Pantau.com - Permasalahan terorisme seakan menjadi permasalahan yang sulit untuk diberantas, terlebih dengan berkembangnya teknologi informasi dan komunikasi saat ini.
Bahkan, Menteri Koordinator Bidang Politik, Hukum, dan Keamanan Wiranto mewaspadai adanya perubahan strategi dari kelompok ISIS dalam menyebarkan paham radikalisme.
"Sebelumnya, pola penyebaran dilakukan secara terpusat melalui pertemuan tertutup dengan jumlah pengikut terbatas atau convergence, kini berubah menjadi lebih tersebar dan bervariasi dengan memanfaatkan media sosial seperti Twitter, Telegram, Facebook, dan Whatsapp, atau disebut `'divergence'," ujar Wiranto dalam keterangan tertulisnya yang diterima di Jakarta, Kamis (26/4/2018).
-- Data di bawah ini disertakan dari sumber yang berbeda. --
(* ===== verification/JwtFacts.v ===== *)
(** * Tokens are canonical

    A value of strings, integers, lists and objects that is written as canonical
    JSON is read back by the decoder of tokens, with its members in order.  A token
    is read back to the payload that was signed, and a payload that is read was
    signed by the key of its issuer. *)

From stdpp Require Import base list list_numbers numbers strings.
From Stdlib Require Import Sorted.
From S2P Require Import Prelude PyString Errors Timestamp PyValue Decimal Unicode PyFloat Interfaces CanonicalJson JsonScan JsonScanFacts WireText WireTextFacts.
From S2P Require Import JsonRoundTrip CanonicalFacts CanonicalPath Calm Retry Did Jwt.
Open Scope Z_scope.

Fixpoint sorted_json (v : pyval) : pyval :=
  match v with
  | PList l => PList (sorted_json <$> l)
  | PDict d => PDict (sort_fields ((λ p, (p.1, sorted_json p.2)) <$> d))
  | v => v
  end.

(** Strings, integers, constants, lists and objects. *)
Fixpoint plain_json (v : pyval) : bool :=
  match v with
  | PNone | PBool _ | PInt _ | PStr _ => true
  | PList l => forallb plain_json l
  | PDict d => forallb (λ p, plain_json p.2) d
  | PFloat _ | PDec _ | PAbsent => false
  end.

Lemma sorted_dict_perm d :
  sort_fields ((λ p : pystr * pyval, (p.1, sorted_json p.2)) <$> d) ≡ₚ (λ p, (p.1, sorted_json p.2)) <$> d.
Proof. apply sort_fields_perm. Qed.
Lemma sorted_dict_eq d :
  sort_fields ((λ p : pystr * pyval, (p.1, sorted_json p.2)) <$> d) = (λ p, (p.1, sorted_json p.2)) <$> sort_fields d.
Proof. apply sort_fields_fmap. Qed.
Lemma sorted_keys d : ((λ p : pystr * pyval, (p.1, sorted_json p.2)) <$> d).*1 = d.*1.
Proof. by rewrite <-list_fmap_compose. Qed.

Lemma Forall_sort_fields {A} (P : pystr * A → Prop) d : Forall P (sort_fields d) ↔ Forall P d.
Proof. by rewrite sort_fields_perm. Qed.

Section sorted_json.
Context `{UnicodeData}.

Lemma snapped_sorted v : snapped v → snapped (sorted_json v).
Proof.
  induction v as [| |b|z|f|d|s|l IH|d IH] using pyval_ind'; intros Hs; cbn [sorted_json]; try done.
  - inversion Hs as [| | | | | |? Hl|]; subst. constructor. apply Forall_fmap.
    rewrite Forall_forall in *. intros x Hx. apply IH; auto.
  - inversion Hs as [| | | | | | |? Hn Hk Hd]; subst. rewrite Forall_forall in IH, Hd. constructor.
    + rewrite sorted_dict_perm. by rewrite sorted_keys.
    + rewrite sorted_dict_perm. by apply Forall_fmap.
    + rewrite sorted_dict_perm. apply Forall_fmap, Forall_forall. intros p Hp. cbn. auto.
Qed.

Lemma limits_sorted v : ∀ rest, limits rest v → limits rest (sorted_json v).
Proof.
  induction v as [| |b|z|f|d|s|l IH|d IH] using pyval_ind'; intros rest Hl; cbn [sorted_json]; try done.
  - destruct rest as [|rest]; [done|]. destruct Hl as [Hn Hl]. split; [by rewrite length_fmap|]. apply Forall_fmap.
    rewrite Forall_forall in *. intros x Hx. apply IH; auto.
  - destruct rest as [|rest]; [done|]. destruct Hl as [Hn Hl]. rewrite Forall_forall in IH, Hl. split.
    + rewrite sorted_dict_perm. by rewrite length_fmap.
    + rewrite sorted_dict_perm. apply Forall_fmap, Forall_forall. intros p Hp. cbn. auto.
Qed.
Informasi tersebut disampaikan Menko Polhukam saat menjadi pembicara dalam pertemuan Konferensi Tingkat Tinggi yang membahas tentang masalah keamanan global di Sochi, Rusia, pada Rabu, 25 April 2018.
Ia juga menyebut para ekstrimis ISIS itu kini juga memodifikasi pola strategi dalam melancarkan serangan teror. Menurutnya, ISIS dalam melakukan serangannya kerap beraksi sebagai satu organisasi. Namun, kini serangan-serangan tersebut muncul dalam unit yang lebih kecil, atau bahkan atas prakarsa sendiri yang dikenal sebagai lone wolf.
Strategi itu, kata Menko Polhukam, sudah semakin sering dilakukan oleh organisasi teror untuk mengamankan jaringan serta untuk meningkatkan taktik pola serangan mereka.
Baca juga: BNPT Waspadai Paham Radikal Sasar Remaja Melalui Dunia Maya
Wiranto menerangkan, untuk melancarkan strategi penyerangannya, ISIS kini juga didukung oleh teknologi finansial modern. Transaksi finansial yang dilakukan oleh organisasi teror tersebut menjadi lebih canggih dan sulit dilacak.
"Dengan perkembangan teknologi ini, kita semua harus lebih bersiap dengan memperkuat kerja sama yang berkelanjutan," tutur dia.
Pemerintah Indonesia telah mengambil langkah dan tindakan, tidak hanya melalui langkah hukum atau hard approach, tetapi juga dengan pendekatan secara personal atau soft approach, misalnya menerapkan kebijakan untuk melakukan deradikalisasi melalui kontraradikalisasi, kontraopini, kontranarasi, serta kontraideologi kepada para mantan teroris atau eks napiter (narapidana kasus terorisme).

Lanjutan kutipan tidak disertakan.